_EXERCISE PROMPT:_
Would you return the lines between the one holding "if String.prefix p" and the one holding "r' => (true, r')", inclusive, and only those, exactly as they stand in the listing below?
§
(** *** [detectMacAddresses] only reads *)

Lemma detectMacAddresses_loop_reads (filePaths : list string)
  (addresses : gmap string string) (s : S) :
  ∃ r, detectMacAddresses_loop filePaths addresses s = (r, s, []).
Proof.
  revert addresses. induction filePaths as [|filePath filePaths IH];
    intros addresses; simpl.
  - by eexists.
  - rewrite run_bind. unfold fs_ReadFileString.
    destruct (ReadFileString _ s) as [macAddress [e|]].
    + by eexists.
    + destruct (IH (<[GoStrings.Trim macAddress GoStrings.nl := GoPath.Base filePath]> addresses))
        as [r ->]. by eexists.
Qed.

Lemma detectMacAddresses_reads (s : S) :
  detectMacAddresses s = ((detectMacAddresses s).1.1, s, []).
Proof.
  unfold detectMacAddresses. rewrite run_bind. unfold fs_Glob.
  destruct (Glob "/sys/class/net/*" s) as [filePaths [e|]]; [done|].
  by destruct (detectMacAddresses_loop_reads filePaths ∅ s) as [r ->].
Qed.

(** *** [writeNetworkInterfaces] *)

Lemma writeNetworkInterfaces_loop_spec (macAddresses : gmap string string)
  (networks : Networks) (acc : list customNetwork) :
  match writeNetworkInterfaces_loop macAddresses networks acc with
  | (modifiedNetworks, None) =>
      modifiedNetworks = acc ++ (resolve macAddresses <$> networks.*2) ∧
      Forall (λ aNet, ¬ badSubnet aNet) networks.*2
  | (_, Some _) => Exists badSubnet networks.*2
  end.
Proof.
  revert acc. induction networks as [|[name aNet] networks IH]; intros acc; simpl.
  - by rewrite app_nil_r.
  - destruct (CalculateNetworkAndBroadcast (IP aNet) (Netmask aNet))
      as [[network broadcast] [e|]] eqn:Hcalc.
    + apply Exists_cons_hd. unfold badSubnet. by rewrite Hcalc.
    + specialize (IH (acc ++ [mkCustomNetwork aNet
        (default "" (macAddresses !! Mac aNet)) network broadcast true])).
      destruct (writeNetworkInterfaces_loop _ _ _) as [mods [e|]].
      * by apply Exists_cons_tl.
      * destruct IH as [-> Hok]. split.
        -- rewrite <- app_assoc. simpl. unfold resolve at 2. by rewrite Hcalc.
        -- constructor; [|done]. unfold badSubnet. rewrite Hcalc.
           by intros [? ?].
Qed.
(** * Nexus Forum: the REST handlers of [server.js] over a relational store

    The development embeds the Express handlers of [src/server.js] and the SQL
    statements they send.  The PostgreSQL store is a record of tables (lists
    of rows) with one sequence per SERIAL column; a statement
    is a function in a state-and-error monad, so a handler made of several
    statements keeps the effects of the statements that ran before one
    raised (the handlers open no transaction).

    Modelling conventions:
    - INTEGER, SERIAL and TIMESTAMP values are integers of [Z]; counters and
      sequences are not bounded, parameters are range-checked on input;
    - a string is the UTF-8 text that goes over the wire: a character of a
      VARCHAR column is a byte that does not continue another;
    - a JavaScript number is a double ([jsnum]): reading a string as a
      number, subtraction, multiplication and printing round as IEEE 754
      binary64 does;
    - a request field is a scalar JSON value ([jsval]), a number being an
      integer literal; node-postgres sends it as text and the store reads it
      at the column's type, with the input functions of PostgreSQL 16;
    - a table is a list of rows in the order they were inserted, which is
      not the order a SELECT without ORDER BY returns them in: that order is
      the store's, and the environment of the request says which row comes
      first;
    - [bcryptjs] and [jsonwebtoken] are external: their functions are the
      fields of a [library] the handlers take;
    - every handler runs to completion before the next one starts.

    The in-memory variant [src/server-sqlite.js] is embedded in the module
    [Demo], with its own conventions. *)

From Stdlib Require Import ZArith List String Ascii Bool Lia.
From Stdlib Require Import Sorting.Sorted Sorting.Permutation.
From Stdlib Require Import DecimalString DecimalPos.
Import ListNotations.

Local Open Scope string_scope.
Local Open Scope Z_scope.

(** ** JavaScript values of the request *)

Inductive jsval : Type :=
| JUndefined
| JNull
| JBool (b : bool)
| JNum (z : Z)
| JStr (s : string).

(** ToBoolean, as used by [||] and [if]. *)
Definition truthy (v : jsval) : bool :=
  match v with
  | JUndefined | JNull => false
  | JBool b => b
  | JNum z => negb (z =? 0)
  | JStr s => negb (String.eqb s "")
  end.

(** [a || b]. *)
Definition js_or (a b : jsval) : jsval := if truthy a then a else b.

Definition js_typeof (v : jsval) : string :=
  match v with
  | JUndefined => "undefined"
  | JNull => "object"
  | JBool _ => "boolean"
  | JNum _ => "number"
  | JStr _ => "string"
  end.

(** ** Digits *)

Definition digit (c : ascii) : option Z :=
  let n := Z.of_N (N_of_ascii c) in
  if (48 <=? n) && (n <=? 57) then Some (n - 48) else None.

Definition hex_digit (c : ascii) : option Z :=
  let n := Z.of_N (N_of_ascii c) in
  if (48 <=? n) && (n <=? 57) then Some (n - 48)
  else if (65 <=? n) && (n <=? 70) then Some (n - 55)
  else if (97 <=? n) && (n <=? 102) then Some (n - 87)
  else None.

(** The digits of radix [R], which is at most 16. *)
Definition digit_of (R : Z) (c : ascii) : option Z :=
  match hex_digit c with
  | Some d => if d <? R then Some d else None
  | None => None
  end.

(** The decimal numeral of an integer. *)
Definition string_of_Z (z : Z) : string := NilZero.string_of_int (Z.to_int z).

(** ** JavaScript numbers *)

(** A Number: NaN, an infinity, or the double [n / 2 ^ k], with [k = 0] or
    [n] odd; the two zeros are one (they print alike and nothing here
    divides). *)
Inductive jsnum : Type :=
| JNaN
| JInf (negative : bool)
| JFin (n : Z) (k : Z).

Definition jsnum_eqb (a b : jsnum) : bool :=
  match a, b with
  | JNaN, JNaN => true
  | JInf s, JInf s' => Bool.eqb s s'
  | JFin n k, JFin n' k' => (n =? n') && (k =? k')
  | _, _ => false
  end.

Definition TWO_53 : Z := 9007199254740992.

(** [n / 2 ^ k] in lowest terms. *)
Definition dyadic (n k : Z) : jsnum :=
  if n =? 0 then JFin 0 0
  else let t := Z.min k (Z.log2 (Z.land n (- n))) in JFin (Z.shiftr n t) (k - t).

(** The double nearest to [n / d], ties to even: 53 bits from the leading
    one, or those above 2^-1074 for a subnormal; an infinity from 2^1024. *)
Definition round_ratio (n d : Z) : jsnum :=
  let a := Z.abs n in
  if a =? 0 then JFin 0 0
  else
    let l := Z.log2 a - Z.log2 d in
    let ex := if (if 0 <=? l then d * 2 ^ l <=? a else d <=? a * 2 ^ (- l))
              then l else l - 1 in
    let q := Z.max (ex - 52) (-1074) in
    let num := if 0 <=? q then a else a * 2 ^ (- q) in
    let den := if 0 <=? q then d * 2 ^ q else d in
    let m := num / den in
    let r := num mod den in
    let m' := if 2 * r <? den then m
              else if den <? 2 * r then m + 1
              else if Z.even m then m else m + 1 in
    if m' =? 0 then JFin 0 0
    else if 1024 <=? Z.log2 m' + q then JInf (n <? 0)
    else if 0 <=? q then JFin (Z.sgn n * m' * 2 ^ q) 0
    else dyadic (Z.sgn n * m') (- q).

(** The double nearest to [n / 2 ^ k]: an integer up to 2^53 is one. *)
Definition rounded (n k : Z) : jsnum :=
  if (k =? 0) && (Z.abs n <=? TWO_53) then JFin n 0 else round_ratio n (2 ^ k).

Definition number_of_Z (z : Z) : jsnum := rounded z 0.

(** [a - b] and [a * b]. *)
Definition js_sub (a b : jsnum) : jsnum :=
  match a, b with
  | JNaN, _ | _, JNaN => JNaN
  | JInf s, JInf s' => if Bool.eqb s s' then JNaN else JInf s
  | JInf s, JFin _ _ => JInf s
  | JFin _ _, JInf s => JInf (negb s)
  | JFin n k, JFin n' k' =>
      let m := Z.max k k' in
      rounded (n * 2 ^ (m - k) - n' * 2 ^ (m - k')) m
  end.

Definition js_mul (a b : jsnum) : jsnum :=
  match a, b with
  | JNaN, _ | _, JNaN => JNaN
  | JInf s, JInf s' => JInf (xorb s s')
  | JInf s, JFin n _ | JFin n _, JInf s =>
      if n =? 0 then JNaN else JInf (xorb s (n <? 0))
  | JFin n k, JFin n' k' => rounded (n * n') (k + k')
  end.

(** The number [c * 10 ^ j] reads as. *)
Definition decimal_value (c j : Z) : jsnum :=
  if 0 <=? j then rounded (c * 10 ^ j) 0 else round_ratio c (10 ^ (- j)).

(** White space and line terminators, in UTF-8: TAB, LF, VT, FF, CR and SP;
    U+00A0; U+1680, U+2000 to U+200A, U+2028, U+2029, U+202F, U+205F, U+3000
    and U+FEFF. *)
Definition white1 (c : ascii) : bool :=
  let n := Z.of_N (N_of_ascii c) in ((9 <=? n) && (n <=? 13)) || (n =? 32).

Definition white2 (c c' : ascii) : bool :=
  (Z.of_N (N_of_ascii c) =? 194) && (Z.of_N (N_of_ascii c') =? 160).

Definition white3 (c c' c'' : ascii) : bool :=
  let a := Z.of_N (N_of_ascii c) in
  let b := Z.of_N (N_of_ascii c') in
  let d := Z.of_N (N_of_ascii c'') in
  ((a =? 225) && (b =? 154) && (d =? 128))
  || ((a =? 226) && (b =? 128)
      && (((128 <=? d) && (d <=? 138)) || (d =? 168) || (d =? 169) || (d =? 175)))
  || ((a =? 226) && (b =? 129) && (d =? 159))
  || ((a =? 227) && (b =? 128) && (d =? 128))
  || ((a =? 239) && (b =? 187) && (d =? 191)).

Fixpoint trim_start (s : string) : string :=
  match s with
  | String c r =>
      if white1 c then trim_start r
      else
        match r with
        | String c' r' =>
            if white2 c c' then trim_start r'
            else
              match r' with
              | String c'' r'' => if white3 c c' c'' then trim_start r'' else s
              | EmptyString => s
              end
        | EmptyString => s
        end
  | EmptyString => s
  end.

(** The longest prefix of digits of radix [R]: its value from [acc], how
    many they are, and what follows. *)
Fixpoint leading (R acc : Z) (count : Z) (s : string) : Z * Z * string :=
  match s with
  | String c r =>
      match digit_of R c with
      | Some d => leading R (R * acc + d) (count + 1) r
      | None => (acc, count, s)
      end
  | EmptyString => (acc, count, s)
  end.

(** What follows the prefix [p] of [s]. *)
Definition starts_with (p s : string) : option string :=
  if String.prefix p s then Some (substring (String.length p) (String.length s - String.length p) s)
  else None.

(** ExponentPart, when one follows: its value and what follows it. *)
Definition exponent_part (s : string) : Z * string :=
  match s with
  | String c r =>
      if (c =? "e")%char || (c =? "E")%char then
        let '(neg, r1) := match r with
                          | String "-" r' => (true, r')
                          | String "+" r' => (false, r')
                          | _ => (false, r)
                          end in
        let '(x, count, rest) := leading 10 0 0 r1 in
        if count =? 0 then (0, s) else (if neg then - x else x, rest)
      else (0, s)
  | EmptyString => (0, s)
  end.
§
_ANSWER TO THIS PROBLEM:_
  if String.prefix p s then Some (substring (String.length p) (String.length s - String.length p) s)
  else None.

(** ExponentPart, when one follows: its value and what follows it. *)
Definition exponent_part (s : string) : Z * string :=
  match s with
  | String c r =>
      if (c =? "e")%char || (c =? "E")%char then
        let '(neg, r1) := match r with
                          | String "-" r' => (true, r')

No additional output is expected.